J’avais prévu d’intituler ce billet « Portfolio année 1 » mais finalement à bien y réfléchir, c’est davantage un test, un essai clinique que je vais développer ici. Le travail qui va en
résulter est encore immense. Alors 2011/2012, l’année zéro de mon expérimentation d’un portfolio pour le socle commun en mathématiques.
Échantillon du test clinique : Une classe de 3ème. Tous en bonne santé, dans la force de l’âge. Pas de
contre-indication connue, juste quelques petites allergies scolaires pas bien méchantes.
Diagnostic : Le socle commun.

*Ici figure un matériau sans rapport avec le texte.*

(** * The job orchestrator of [web_app.py]

    A shallow embedding of the job bookkeeping of the llms.txt web
    application: the two module-level dictionaries [ACTIVE_JOBS] and
    [COMPLETED_JOBS], the background task [JobProcessor.process_job], the
    request handlers [generate], [get_status], [download_file] and [health],
    and the periodic [cleanup_old_jobs].

    Modelling decisions.
    - Python values are the inductive [value]; a dictionary with string keys
      is a [gmap string value].
    - Job records are dictionary objects that the program mutates in place
      and copies ([ACTIVE_JOBS[job_id]["progress"] = ...],
      [COMPLETED_JOBS[job_id].copy()]), so they live in a heap of objects
      and the two job dictionaries map identifiers to addresses.  The nested
      dictionaries ([files], the generator's result) are never mutated by
      the program and are kept by value.
    - [process_job] runs in a thread of its own: it is a small-step machine
      with one program counter per statement, named after the source line.
      The request handlers and the sweep are short and are taken as atomic.
    - What the environment decides (the generator's outcome, the directory
      picked by [tempfile.mkdtemp], the identifier drawn by [uuid.uuid4],
      the passing of time) is carried by the action that is executed.
    - [urlparse(url).netloc] is a library function; the development is
      parametric in it.
    - Timestamps ([time.time()]) are exact numbers.
    - The staging area of the file system has two levels: a temporary
      directory holds files by name, and [os.path.join temp_dir name] is
      kept as the pair [VPath temp_dir name].
    - [print], [logger.error] and the HTML page have no effect on the
      state and are left out. *)

From Stdlib Require Import Ascii String.
From stdpp Require Import gmap strings list fin_maps.

Local Open Scope string_scope.
Local Open Scope Z_scope.

(** ** Values *)

#[warnings="-register-all"]
Inductive value : Type :=
| VNone
| VBool (b : bool)
| VNum (n : Z)
| VStr (s : string)
| VPath (dir name : string)
| VDict (d : gmap string value).

Abbreviation dict := (gmap string value).

(** Python's truth value of an object, as used by [if x:] and [not x]. *)
Definition truthy (v : value) : bool :=
  match v with
  | VNone => false
  | VBool b => b
  | VNum n => negb (n =? 0)
  | VStr s => negb (String.eqb s "")
  | VPath _ _ => true
  | VDict d => negb (Nat.eqb (size d) 0)
  end.

(** [v == s] for a string literal [s]. *)
Definition is_str (v : value) (s : string) : bool :=
  match v with
  | VStr s' => String.eqb s' s
  | _ => false
  end.

Definition type_name (v : value) : string :=
  match v with
  | VNone => "NoneType"
  | VBool _ => "bool"
  | VNum _ => "int"
  | VStr _ | VPath _ _ => "str"
  | VDict _ => "dict"
  end.

(** The outcome of an operation that may raise: its value, or the
    stringified exception [str(e)]. *)
Inductive outcome (A : Type) : Type :=
| Return (a : A)
| Raise (msg : string).
Arguments Return {A} a.
Arguments Raise {A} msg.

(** [str(KeyError(k))] is [repr(k)]; exact for keys without quotes,
    backslashes and unprintable characters. *)
Definition str_KeyError (k : string) : string := "'" +:+ k +:+ "'".

(** [v[k]] for a string literal [k]. *)
Definition subscript (v : value) (k : string) : outcome value :=
  match v with
  | VDict d =>
      match d !! k with
      | Some x => Return x
      | None => Raise (str_KeyError k)
      end
  | VStr _ | VPath _ _ => Raise "string indices must be integers, not 'str'"
  | _ => Raise ("'" +:+ type_name v +:+ "' object is not subscriptable")
  end.

(** ** Strings *)

(** [s.replace(old, new)]: the occurrences of [old] are found from left to
    right and do not overlap.  [skip] counts the characters of an occurrence
    that are still to be dropped. *)
Fixpoint replace_from (old new : string) (skip : nat) (s : string) : string :=
  match s with
  | EmptyString =>
      match old with EmptyString => new | _ => EmptyString end
  | String c rest =>
      match skip with
      | S k => replace_from old new k rest
      | O =>
          match old with
          | EmptyString => new +:+ String c (replace_from old new O rest)
          | String _ old' =>
              if String.prefix old s
              then new +:+ replace_from old new (String.length old') rest
              else String c (replace_from old new O rest)
          end
      end
  end.

Definition str_replace (s old new : string) : string := replace_from old new O s.

(** [sub in s]. *)
Definition contains (s sub : string) : Prop :=
  ∃ before after, s = before +:+ sub +:+ after.

(** ** Program state *)

Definition addr := nat.

(** The statements of [process_job] at which the task can be observed.  A
    counter carries the local variables that are live at that point. *)
Inductive pc : Type :=
| L73                                                 (* ACTIVE_JOBS[job_id] = {...} *)
| L80                                                 (* if not self.generator: raise *)
| L84                                                 (* ACTIVE_JOBS[job_id]["progress"] = ... *)
| L86                                                 (* result = self.generator.generate_llmstxt(...) *)
| L89 (result : value)                                (* temp_dir = tempfile.mkdtemp() *)
| L91 (result : value) (temp_dir : string)            (* domain = urlparse(url).netloc.replace(...) *)
| L97 (result : value) (temp_dir domain : string)     (* with open(llmstxt_path, "w") ... *)
| L100 (result : value) (temp_dir domain : string)    (* if include_full_text: with open(...) ... *)
| L105 (result : value) (temp_dir domain : string)    (* COMPLETED_JOBS[job_id] = {... "completed" ...} *)
| L117                                                (* if job_id in ACTIVE_JOBS: del ... *)
| L123 (error_msg : string)                           (* except: COMPLETED_JOBS[job_id] = {... "failed" ...} *)
| L133                                                (* if job_id in ACTIVE_JOBS: del ... *)
| Done.

(** A thread started by [generate]: the arguments of [process_job] other
    than [job_id], and where it stands. *)
Record task := Task {
  url : value;
  max_urls : value;
  include_full_text : value;
  at_pc : pc;
}.

Definition goto (p : pc) (t : task) : task :=
  Task (url t) (max_urls t) (include_full_text t) p.

Record state := State {
  generator : bool;                        (* job_processor.generator is not None *)
  heap : gmap addr dict;                   (* the job record objects *)
  ACTIVE_JOBS : gmap string addr;
  COMPLETED_JOBS : gmap string addr;
  fs : gmap string (gmap string string);   (* temporary directory -> file name -> content *)
  clock : Z;                               (* time.time() *)
  threads : gmap string task;              (* the process_job threads, by job_id *)
  timers : list Z;                         (* due times of the armed cleanup timers *)
  calls : list (value * value * value);    (* generate_llmstxt calls, latest first *)
}.

Definition set_heap (h : gmap addr dict) (s : state) : state :=
  State (generator s) h (ACTIVE_JOBS s) (COMPLETED_JOBS s) (fs s) (clock s)
        (threads s) (timers s) (calls s).
Definition set_ACTIVE_JOBS (m : gmap string addr) (s : state) : state :=
  State (generator s) (heap s) m (COMPLETED_JOBS s) (fs s) (clock s)
        (threads s) (timers s) (calls s).
Definition set_COMPLETED_JOBS (m : gmap string addr) (s : state) : state :=
  State (generator s) (heap s) (ACTIVE_JOBS s) m (fs s) (clock s)
        (threads s) (timers s) (calls s).
Definition set_fs (f : gmap string (gmap string string)) (s : state) : state :=
  State (generator s) (heap s) (ACTIVE_JOBS s) (COMPLETED_JOBS s) f (clock s)
        (threads s) (timers s) (calls s).
Definition set_clock (c : Z) (s : state) : state :=
  State (generator s) (heap s) (ACTIVE_JOBS s) (COMPLETED_JOBS s) (fs s) c
        (threads s) (timers s) (calls s).
Definition set_threads (th : gmap string task) (s : state) : state :=
  State (generator s) (heap s) (ACTIVE_JOBS s) (COMPLETED_JOBS s) (fs s) (clock s)
        th (timers s) (calls s).
Definition set_timers (ts : list Z) (s : state) : state :=
  State (generator s) (heap s) (ACTIVE_JOBS s) (COMPLETED_JOBS s) (fs s) (clock s)
        (threads s) ts (calls s).
Definition set_calls (cs : list (value * value * value)) (s : state) : state :=
  State (generator s) (heap s) (ACTIVE_JOBS s) (COMPLETED_JOBS s) (fs s) (clock s)
        (threads s) (timers s) cs.

(** The object at an address. *)
Definition deref (h : gmap addr dict) (a : addr) : dict := default ∅ (h !! a).

(** Allocation of a new dictionary object. *)
Definition alloc (r : dict) (s : state) : addr * state :=
  let a := fresh (dom (heap s)) in (a, set_heap (<[a := r]> (heap s)) s).

(** ** The file system *)

Definition path_str (dir name : string) : string := dir +:+ "/" +:+ name.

Des symptômes connus : un rejet total, des usines à cases, des réunions de fin de
3ème où chacun découvre les items d’un LPC (Livret personnel de compétences) pas très bien fichu… Pourtant l’idée du socle est une vraie chance, le travail par compétences une porte
d’entrée idéale pour la réussite de tous.
Comment faire ? Comment intégrer ce socle au quotidien de la classe ? Comment rendre les élèves partie prenante ? Comment garder des traces pour une réelle mise en œuvre sur les
quatre années du collège (et au-delà) ?
La liste des questions est longue.
Protocole : J’ai donc tenté de mettre en place un portfolio. Cet outil, en vogue au Québec et évoqué dans l’excellent livre d’Annie Di Martino
et Anne Marie Sanchez Socle commun, pratiques pour le collège, me semble approprié pour répondre au diagnostic posé. Il s’agit d’un recueil de
réalisations permettant d’attester le développement de compétences.
Très concrètement, dans notre cas, c’est d’une pochette (qui reste au collège) par élève dans laquelle on glisse des productions, des photos de projets, des bilans d’oraux, des copies de « tâches complexes ». Sur chaque portfolio est collé un petit référentiel de « compétences » mathématiques, avec des lignes vierges pour y ajouter des compétences « hors maths » qu’on pourrait mettre en évidence dans une réalisation (éducation aux médias, développer un propos à l’oral, TICE …).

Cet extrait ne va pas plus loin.